What is Fake Observation?
Politically biased or fake observation involves election monitoring by groups and individuals who lack independent credibility and methodology. These missions often align with non-democratic regimes. They issue politically biased election observation reports, failing to prove their findings with verifiable data based on an internationally trusted and transparent methodology.
Politically biased election observation aims to legitimize flawed elections or may, in the opposite case, seed mistrust towards well administered electoral processes. By that they undermine electoral institutions and trust in democratic elections. Fake observers’ missions seek to neutralize findings and assessments from credible organisations like the Organization for Security and Co-operation in Europe / Office for Democratic Institutions and Human Rights (OSCE/ODIHR) and independent domestic election observers, predominantly by propaganda in social, domestic and international media.
Unlike legitimate observers, these groups offer little transparency and ignore international standards and election observation methodologies. Per EPDE’s experience, fake observers focus on creating a false sense of legitimacy for non-democratic regimes. In established democracies with electoral processes based on public trust and common societal values, they may claim electoral fraud without factual proof, thereby undermining democratic processes and institutions.
EPDE defines fake observers as individuals who participate in election observation as accredited or non-accredited observers or ‘experts’ meeting any of the following criteria:
- They fail to denounce the elections as short of meeting democratic standards despite OSCE/ODIHR monitoring missions or independent domestic election observers deeming them such.
- They make statements or comments that lend legitimacy to the elections, contradicting the assessments of the aforementioned observation reports.
- They spread ungrounded allegations of election fraud.
- They are pretending to act as non-partisan citizens or international election observers, whereas they are in fact acting in favour of one specific political party.
- They are likely to have political, economic, or other conflicts of interest that would interfere with conducting observations impartially.

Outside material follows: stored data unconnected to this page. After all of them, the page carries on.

(** The capital of a portfolio is its initial capital plus the profit of
    its closed positions. *)
Definition books_balance (T : PT.t) : Prop :=
  forall name pf, dict_get (PT.portfolios T) name = Some pf ->
                  SP.current_capital pf == SP.initial_capital pf + SP.total_pnl pf.

Definition ledger_inv (T : PT.t) : Prop :=
  trader_ok T /\ within_exposure_cap T /\ within_position_limit T /\
  solvent T /\ books_balance T.

(** What the invariants ask of the configuration. *)
Definition risk_ok (risk : RiskConfig.t) : Prop :=
  0 <= RiskConfig.max_total_capital risk * RiskConfig.max_exposure_pct risk /\
  (0 <= RiskConfig.max_concurrent_positions risk)%Z.

Lemma init_inv risk : risk_ok risk -> ledger_inv (PT.init risk).
Proof.
  intros [Hcap Hlim]. repeat split; simpl; try discriminate; try assumption.
  constructor.
Qed.

(** ** [execute_signal] *)

Lemma execute_signal_inv T s mp nid now :
  ledger_inv T -> fresh_id T nid = true ->
  ledger_inv (fst (PT.execute_signal T s mp nid now)).
Proof.
  intros Hinv Hfr. pose proof Hinv as (Hok & Hcap & Hlim & Hsol & Hbal).
  pose proof (execute_signal_ok T s mp nid now Hok Hfr) as Hok'.
  destruct (PT.execute_signal T s mp nid now) as [T' [p|]] eqn:E.
  2:{ pose proof (execute_signal_none T s mp nid now) as Hn. rewrite E in Hn.
      simpl in *. now rewrite Hn. }
  destruct (execute_signal_effect _ _ _ _ _ _ _ Hok Hfr E)
    as (pf & pf' & Hpf & Hset & Hv & Hcost & Hcur & Hini & Hcl & Hexp & Hall & Hcnt
        & _ & Hrisk).
  apply risk_verdict_passed in Hv as (Hv1 & _ & Hv3 & Hv4 & _).
  simpl in *. split; [exact Hok'|]. unfold within_exposure_cap, within_position_limit in *.
  rewrite Hrisk, Hall, Hcnt. split; [lra|]. split; [lia|]. split.
  - intros n q. rewrite (write_back_get _ _ _ _ Hset).
    destruct (eq_dec (Signal.strategy_name s) n); [|apply Hsol].
    intros Heq; inversion Heq; subst. unfold SP.available_capital in *.
    rewrite Hexp, Hcur. lra.
  - intros n q. rewrite (write_back_get _ _ _ _ Hset).
    destruct (eq_dec (Signal.strategy_name s) n); [|apply Hbal].
    intros Heq; inversion Heq; subst. unfold SP.total_pnl.
    rewrite Hcur, Hini, Hcl. now apply (Hbal (Signal.strategy_name s)).
Qed.

(** ** [close_position] *)

Lemma contract_price_nonneg side price : 0 <= price <= 1 -> 0 <= PT.contract_price side price.
Proof. unfold PT.contract_price. destruct (String.eqb side "yes"); lra. Qed.

Lemma close_position_inv T id price reason now :
  ledger_inv T -> 0 <= price <= 1 ->
  ledger_inv (fst (PT.close_position T id price reason now)).
Proof.
  intros Hinv Hprice. pose proof Hinv as (Hok & Hcap & Hlim & Hsol & Hbal).
  pose proof (close_position_ok T id price reason now Hok) as Hok'.
  destruct (PT.close_position T id price reason now) as [T' [p'|]] eqn:E.
  2:{ pose proof (close_position_none T id price reason now) as Hn.
      rewrite E in Hn. specialize (Hn eq_refl). inversion Hn; subst. exact Hinv. }
  destruct (close_position_effect _ _ _ _ _ _ _ Hok E)
    as (name & pf & p & Hpf & Hp & -> & Hset & Hexp & Hall & Hcnt & _ & Hrisk).
  assert (Hpok : position_ok id p).
  { destruct Hok as (_ & Hpfs & _). destruct (Hpfs _ _ Hpf) as (_ & _ & Hpos & _).
    apply (Hpos id p Hp). }
  pose proof (position_ok_cost _ _ Hpok) as Hcost.
  simpl in *. split; [exact Hok'|]. unfold within_exposure_cap, within_position_limit in *.
  rewrite Hrisk, Hall, Hcnt. split; [lra|]. split; [lia|]. split.
  - intros n q. rewrite (write_back_get _ _ _ _ Hset).
    destruct (eq_dec name n); [|apply Hsol].
    intros Heq; inversion Heq; subst. specialize (Hsol _ _ Hpf).
    unfold SP.available_capital in *. rewrite Hexp. simpl. rewrite closed_at_pnl.
    destruct Hpok as (_ & _ & _ & Hq & _).
    assert (1 <= inject_Z (PP.quantity p))
      by (change 1 with (inject_Z 1); now rewrite <- Zle_Qle).
    pose proof (contract_price_nonneg (PP.side p) price Hprice). nra.
  - intros n q. rewrite (write_back_get _ _ _ _ Hset).
    destruct (eq_dec name n); [|apply Hbal].
    intros Heq; inversion Heq; subst. specialize (Hbal _ _ Hpf).
    unfold SP.total_pnl in *. simpl. rewrite map_app, py_sum_app, Hbal.
    simpl. rewrite py_sum_cons, py_sum_nil. lra.
Qed.

(** ** [initialize_portfolio] *)

Lemma initialize_portfolio_get T name capital n :
  dict_get (PT.portfolios (PT.initialize_portfolio T name capital)) n
  = if eq_dec name n
    then Some (SP.mk name capital capital [] [])
    else dict_get (PT.portfolios T) n.
Proof. apply dict_get_set. Qed.

Lemma initialize_portfolio_ok T name capital :
  trader_ok T -> trader_ok (PT.initialize_portfolio T name capital).
Proof.
  intros (Hwf & Hpf & Hdis). split; [|split].
  - simpl. now apply dict_set_wf.
  - intros n q. rewrite initialize_portfolio_get.
    destruct (eq_dec name n) as [<-|]; [|apply Hpf].
    intros Heq; inversion Heq; subst. repeat split; simpl; try discriminate; constructor.
  - intros n1 n2 q1 q2 id p1 p2. rewrite !initialize_portfolio_get.
    destruct (eq_dec name n1), (eq_dec name n2); try congruence.
    + intros Heq _ Hp; inversion Heq; subst; discriminate.
    + intros _ Heq _ Hp; inversion Heq; subst; discriminate.
    + apply Hdis.
Qed.
(* ===== verification/Metrics.v ===== *)
(** * Performance statistics (src/src/performance.py)

    [StrategyMetrics] and the in-memory part of [PerformanceTracker]: the
    cache of metrics, the capital history, [calculate_metrics] with the
    Sharpe ratio, the Sortino ratio and the maximum drawdown, and the
    leaderboard.  The SQLite tables the class also writes
    ([_init_db], [record_trade], [save_daily_metrics], the insert of
    [record_capital_snapshot], the query of [get_rolling_metrics]) are
    in [Persistence].

    A division whose divisor is not tested in the same expression is
    [qdiv], so [calculate_metrics] returns a [result]; the theorems say
    exactly when it raises.  A method that updates the tracker returns the
    new tracker beside its result.  [math.sqrt] is the operation of the
    class [Sqrt].  [StrategyMetrics.to_dict] gives the eighteen typed
    fields [get_status] reports. *)

From Stdlib Require Import String.
From Stdlib Require Import QArith Qabs Lqa Lia ZArith List Bool.
From Stdlib Require Import Permutation Sorted.
From S2P Require Import Prelude PyDict PySort Config Strategy Ledger.
Import ListNotations.
Open Scope string_scope.
Open Scope list_scope.
Open Scope py_scope.

(** [class StrategyMetrics].  The two ratios that the code may set to
    [float('inf')] are extended floats. *)
Module StrategyMetrics.
Record t : Type := mk {
  strategy_name : string;
  total_return : Q;
  total_return_pct : Q;
  sharpe_ratio : Q;
  sortino_ratio : xfloat;
  max_drawdown : Q;
  total_trades : nat;
  winning_trades : nat;
  losing_trades : nat;
  win_rate : Q;
  average_win : Q;
  average_loss : Q;
  profit_factor : xfloat;
  expectancy : Q;
  average_hold_time_hours : Q;
  current_capital : Q;
  peak_capital : Q;
  last_updated : Z;
}.

(** [StrategyMetrics(strategy_name=name)]: every statistic at its default;
    [now] is what the default factory of [last_updated] reads. *)
Definition init (name : string) (now : Z) : t :=
  {| strategy_name := name;
     total_return := 0; total_return_pct := 0;
     sharpe_ratio := 0; sortino_ratio := Fin 0; max_drawdown := 0;
     total_trades := 0; winning_trades := 0; losing_trades := 0;
     win_rate := 0; average_win := 0; average_loss := 0;
     profit_factor := Fin 0; expectancy := 0;
     average_hold_time_hours := 0;
     current_capital := 0; peak_capital := 0;
     last_updated := now |}.
(* ===== verification/UfcProps.v ===== *)
(** * Properties of the UFC strategies

    When each of the four classes signals and with what, that the
    favourite and the underdog strategies never take the same market,
    how the method-of-victory strategy reads the method off the market
    id, that the fair price a signal carries comes back from the
    position the ledger opens for it, that no position of the four is
    due for exit on the snapshot that opened it, and that the four
    classes meet the [Lawful] interface of the scanner. *)

From Stdlib Require Import String.
From Stdlib Require Import QArith Lqa Lia ZArith List Bool.
From S2P Require Import Prelude PyDict PyStr Config Strategy Ledger.
From S2P Require Import LedgerInv Strategies StrategiesProps UfcStrategies.
Import ListNotations.
Open Scope string_scope.
Open Scope list_scope.
Open Scope py_scope.

(** Splits the tests of an [analyze] or a [should_exit] into facts on
    the rationals. *)
Ltac ufc_cases :=
  repeat match goal with
         | |- context [qleb ?a ?b] => destruct (qleb_spec a b)
         | |- context [qltb ?a ?b] => destruct (qltb_spec a b)
         | |- context [str_in ?a ?b] => destruct (str_in a b)
         end; cbn [negb andb orb].

Ltac ufc_spec :=
  ufc_cases;
  (split; [intros H; try discriminate; injection H as <-; repeat split; auto
          |intros (Hin & Hlo & Hhi & Hs); try discriminate; try lra;
           now subst]).

Section Analyze.
Variables (md : MarketDict.t) (now : Z).

(** The favourite strategy signals exactly on a market whose id
    holds KXUFCFIGHT and whose YES price lies between the two bounds of
    the strategy, and the signal buys YES at the strategy's size with
    the price as its confidence. *)
Theorem favorite_analyze_spec (self : FB.t) s :
  let id := market_id_str md in
  let yes := get_default (MarketDict.yes_price md) 0.5 in
  FB.analyze self md now = Some s
  <-> str_in "KXUFCFIGHT" id = true
      /\ FB.min_favorite_price self <= yes
      /\ yes <= FB.max_favorite_price self
      /\ s = yes_signal id (FB.name self) yes (FB.position_size self) now
               [("reason", VStr "favorite_in_range"); ("price", VNum yes)].
Proof. intros id yes. unfold FB.analyze. fold id yes. ufc_spec. Qed.

(** The underdog strategy: the same market test, the price between the
    bounds of the underdog, and a confidence of one minus the price. *)
Theorem underdog_analyze_spec (self : UV.t) s :
  let id := market_id_str md in
  let yes := get_default (MarketDict.yes_price md) 0.5 in
  UV.analyze self md now = Some s
  <-> str_in "KXUFCFIGHT" id = true
      /\ UV.min_underdog_price self <= yes
      /\ yes <= UV.max_underdog_price self
      /\ s = yes_signal id (UV.name self) (1 - yes) (UV.position_size self) now
               [("reason", VStr "underdog_value"); ("price", VNum yes)].
Proof. intros id yes. unfold UV.analyze. fold id yes. ufc_spec. Qed.

(** The finish strategy signals on a KXUFCROUNDS market priced above
    0.05 and at most the maximum, with the constant confidence 0.55. *)
Theorem finish_analyze_spec (self : FP.t) s :
  let id := market_id_str md in
  let yes := get_default (MarketDict.yes_price md) 0.5 in
  FP.analyze self md now = Some s
  <-> str_in "KXUFCROUNDS" id = true
      /\ yes <= FP.max_finish_price self
      /\ 0.05 < yes
      /\ s = yes_signal id (FP.name self) 0.55 (FP.position_size self) now
               [("reason", VStr "finish_value"); ("price", VNum yes)].
Proof. intros id yes. unfold FP.analyze. fold id yes. ufc_spec. Qed.

(** The method-of-victory strategy signals on a KXUFCMOV market of a
    known method whose price is above 0.03 and below the fair price of
    the method by at least the edge threshold; the signal carries the
    fair price as its confidence and in its metadata. *)
Theorem method_analyze_spec (self : MOV.t) s :
  let id := market_id_str md in
  let yes := get_default (MarketDict.yes_price md) 0.5 in
  MOV.analyze self md now = Some s
  <-> exists fair method,
      str_in "KXUFCMOV" id = true
      /\ MOV.fair_price_of self (upper id) = Some (fair, method)
      /\ MOV.edge_threshold self <= fair - yes /\ 0.03 < yes
      /\ s = yes_signal id (MOV.name self) fair (MOV.position_size self) now
               [("reason", VStr (method ++ "_value")); ("price", VNum yes);
                ("fair_price", VNum fair); ("edge", VNum (fair - yes))].
Proof.
  intros id yes. unfold MOV.analyze. fold id yes.
  destruct (str_in "KXUFCMOV" id); cbn [negb];
    [|split; [discriminate | now intros (? & ? & ? & _)]].
  destruct (MOV.fair_price_of self (upper id)) as [[fair method]|];
    [|split; [discriminate | now intros (? & ? & _ & ? & _)]].
  ufc_cases; split; try discriminate.
  - intros H. injection H as <-. now exists fair, method.
  - intros (f & m & _ & H & _ & _ & ->). now injection H as -> ->.
  - intros (f & m & _ & H & ? & ? & _). injection H as -> ->. lra.
  - intros (f & m & _ & H & ? & ? & _). injection H as -> ->. lra.
  - intros (f & m & _ & H & ? & ? & _). injection H as -> ->. lra.
Qed.

(** The favourite and the underdog strategies never take the same
    market: when the highest underdog price is below the lowest
    favourite price, at most one of the two signals on a snapshot. *)
Theorem favorite_underdog_exclusive (fb : FB.t) (uv : UV.t) :
  UV.max_underdog_price uv < FB.min_favorite_price fb ->
  FB.analyze fb md now = None \/ UV.analyze uv md now = None.
Proof.
  intros Hgap. unfold FB.analyze, UV.analyze.
  ufc_cases; auto; lra.
Qed.

End Analyze.

(** ** The method read off the market id *)

(** The first test of the chain is subsumed by the second: an id that
    holds KOTKODQ holds KO. *)
Lemma fair_price_of_ko self u :
  MOV.fair_price_of self u
  = if str_in "KO" u then Some (MOV.ko_fair_price self, "ko")
    else if str_in "SUB" u then Some (MOV.sub_fair_price self, "submission")
    else if str_in "DEC" u then Some (MOV.dec_fair_price self, "decision")
    else None.
Proof.
  unfold MOV.fair_price_of. destruct (str_in "KOTKODQ" u) eqn:E; [|reflexivity].
  now rewrite (str_in_trans "KO" "KOTKODQ" u eq_refl E).
Qed.

(** The method of a market is read off any part of its id: an id
    that holds the letters KO anywhere, in either case, is priced as a
    knockout market, whatever else it holds, a submission or a decision
    suffix included. *)
Theorem method_ko_shadows self pre post :
  MOV.fair_price_of self (upper (pre ++ "KO" ++ post))
  = Some (MOV.ko_fair_price self, "ko").
Proof.
  rewrite fair_price_of_ko, !upper_app.
  change (upper "KO") with "KO". now rewrite str_in_app.
Qed.

(** ** Positions of the four strategies *)

Section Opened.
Variables (T T' : PT.t) (md : MarketDict.t) (now : Z) (nid : string)
          (s : Signal.t) (p : PP.t) (y : Q).
Hypothesis Hy : MarketDict.yes_price md = Some y.
Hypothesis Hopen : PT.execute_signal T s y nid now = (T', Some p).

(** The position the ledger opens for a YES signal enters at the YES
    price and keeps the metadata of the signal. *)
Lemma yes_position id name confidence size meta :
  s = yes_signal id name confidence size now meta ->
  PT.pos_dict p
  = {| PosDict.entry_price := Some y; PosDict.side := Some "yes";
       PosDict.metadata := Some meta |}.
Proof.
  intros ->. apply execute_signal_some in Hopen.
  now destruct Hopen as (pf & _ & _ & _ & -> & _).
Qed.

(** The fair price of a method-of-victory signal comes back at the
    exit: [should_exit] reads from the position the ledger opened the
    fair price [analyze] priced the method at. *)
Theorem method_fair_price_roundtrip (self : MOV.t) :
  MOV.analyze self md now = Some s ->
  exists method,
    MOV.fair_price_of self (upper (market_id_str md))
    = Some (get_num (get_default (PosDict.metadata (PT.pos_dict p)) [])
                    "fair_price" 0.5, method).
Proof.
  intros Ha. apply method_analyze_spec in Ha
    as (fair & method & _ & Hf & _ & _ & Hs).
  rewrite (yes_position _ _ _ _ _ Hs). now exists method.
Qed.

(** No position of the four strategies is due for exit on the
    snapshot that opened it, as long as the market is not about to
    close: the stop and the target of each class leave room around a
    positive entry price. *)
Theorem ufc_no_exit_at_once (fb : FB.t) (uv : UV.t) (fp : FP.t) (mov : MOV.t) :
  0 < y -> 0.5 <= get_default (MarketDict.close_in_hours md) 24 ->
  0 < MOV.edge_threshold mov ->
  (FB.analyze fb md now = Some s -> FB.should_exit fb (PT.pos_dict p) md = false)
  /\ (UV.analyze uv md now = Some s -> UV.should_exit uv (PT.pos_dict p) md = false)
  /\ (FP.analyze fp md now = Some s -> FP.should_exit fp (PT.pos_dict p) md = false)
  /\ (MOV.analyze mov md now = Some s
      -> MOV.should_exit mov (PT.pos_dict p) md = false).
Proof.
  intros Hpos Hclose Hedge. repeat split; intros Ha.
  - apply favorite_analyze_spec in Ha as (_ & _ & _ & Hs).
    rewrite (yes_position _ _ _ _ _ Hs). unfold FB.should_exit.
    rewrite Hy. cbn [get_default PosDict.entry_price]. ufc_cases; auto; lra.
  - apply underdog_analyze_spec in Ha as (_ & _ & _ & Hs).
    rewrite (yes_position _ _ _ _ _ Hs). unfold UV.should_exit.
    rewrite Hy. cbn [get_default PosDict.entry_price]. ufc_cases; auto; lra.
  - apply finish_analyze_spec in Ha as (_ & _ & _ & Hs).
    rewrite (yes_position _ _ _ _ _ Hs). unfold FP.should_exit.
    rewrite Hy. cbn [get_default PosDict.entry_price]. ufc_cases; auto; lra.
  - apply method_analyze_spec in Ha as (fair & m & _ & _ & He & _ & Hs).
    rewrite (yes_position _ _ _ _ _ Hs). unfold MOV.should_exit.
    rewrite Hy in *. cbn [get_default PosDict.entry_price PosDict.metadata].
    change (get_num _ "fair_price" 0.5) with fair.
    cbn [get_default] in He. ufc_cases; auto; lra.
Qed.

End Opened.

(** ** The four classes meet the interface *)

Ltac ufc_lawful analyze :=
  split; try reflexivity; cbn; unfold analyze; intros s md now sig H;
  repeat match type of H with
         | context [if ?c then _ else _] => destruct c
         | context [match ?c with _ => _ end] => destruct c as [[? ?]|]
         end;
  try discriminate; injection H as <-; cbn; auto.

#[export] Instance FavoriteBacker_Lawful : Lawful FB.strategy.
Proof. ufc_lawful FB.analyze. Qed.

#[export] Instance UnderdogValue_Lawful : Lawful UV.strategy.
Proof. ufc_lawful UV.analyze. Qed.

#[export] Instance FinishProp_Lawful : Lawful FP.strategy.
Proof. ufc_lawful FP.analyze. Qed.

#[export] Instance MethodOfVictory_Lawful : Lawful MOV.strategy.
Proof. ufc_lawful MOV.analyze. Qed.

(** ** Witnesses *)

(** A method-of-victory market on a decision at 0.30, the ledger with a
    portfolio for the strategy, and the position it opens there. *)
Definition mov0 : MOV.t := MOV.init [].

Definition decision_market : MarketDict.t := market "KXUFCMOV-26-DEC" 0.30.

Definition mov_trader : PT.t :=
  PT.initialize_portfolio (PT.init RiskConfig.default) "MethodOfVictory" 50.

Definition mov_signal : Signal.t :=
  match MOV.analyze mov0 decision_market 5 with
  | Some s => s
  | None => demo_signal
  end.

Definition mov_position : PP.t :=
  match snd (PT.execute_signal mov_trader mov_signal 0.30 "id-9" 5) with
  | Some p => p
  | None => demo_position
  end.

Lemma favorite_underdog_exclusive_witness :
  FB.analyze (FB.init []) (market "KXUFCFIGHT-26-ABC" 0.75) 5 = None
  \/ UV.analyze (UV.init []) (market "KXUFCFIGHT-26-ABC" 0.75) 5 = None.
Proof.
  apply (favorite_underdog_exclusive (market "KXUFCFIGHT-26-ABC" 0.75) 5%Z
           (FB.init []) (UV.init [])).
  reflexivity.
Defined.

Lemma method_fair_price_roundtrip_witness :
  exists method,
    MOV.fair_price_of mov0 (upper "KXUFCMOV-26-DEC")
    = Some (get_num (get_default (PosDict.metadata (PT.pos_dict mov_position)) [])
                    "fair_price" 0.5, method).
Proof.
  exact (method_fair_price_roundtrip mov_trader
           (fst (PT.execute_signal mov_trader mov_signal 0.30 "id-9" 5))
           decision_market 5%Z "id-9" mov_signal mov_position 0.30
           eq_refl mov0 eq_refl).
Defined.

Lemma ufc_no_exit_at_once_witness :
  MOV.should_exit mov0 (PT.pos_dict mov_position) decision_market = false.
Proof.
  refine (proj2 (proj2 (proj2
    (ufc_no_exit_at_once mov_trader
       (fst (PT.execute_signal mov_trader mov_signal 0.30 "id-9" 5))
       decision_market 5%Z "id-9" mov_signal mov_position 0.30
       eq_refl eq_refl (FB.init []) (UV.init []) (FP.init []) mov0
       _ _ _))) eq_refl); reflexivity || discriminate.
Defined.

- Their activities are restricted to short-term or isolated observations without clear and public acknowledgement of the limited scope of their work or conclusions. They fail to issue public reports on their findings and do not inform the public about their methodology.
- They are likely to have travel and/or accommodation costs paid by governments, domestic politicians, or other domestic political actors or by individuals or organisations related to those individuals.
AND
Their presence can be confirmed by a picture or statement from a media outlet.
How does EPDE identify Fake Observers?
Our research on fake observers focuses primarily on OSCE region elections.
Our methodology is based on OSINT (open-source intelligence), which means the data used for the research is publicly accessible and open-source.
Due to the detailed nature of local authoritarian propaganda, EPDE accepts Russian, Belarusian, and Azerbaijani state media as reliable sources solely for confirming the presence of fake observers.
If the research team identifies doubts about an individual’s statement or presence, they will be contacted to provide a counterstatement, which will be published alongside their quote.
If such an individual presents substantial evidence of misquotation or false representation by the media and provides a counterstatement addressing such misquotation or misrepresentation, their profile will be removed from the database.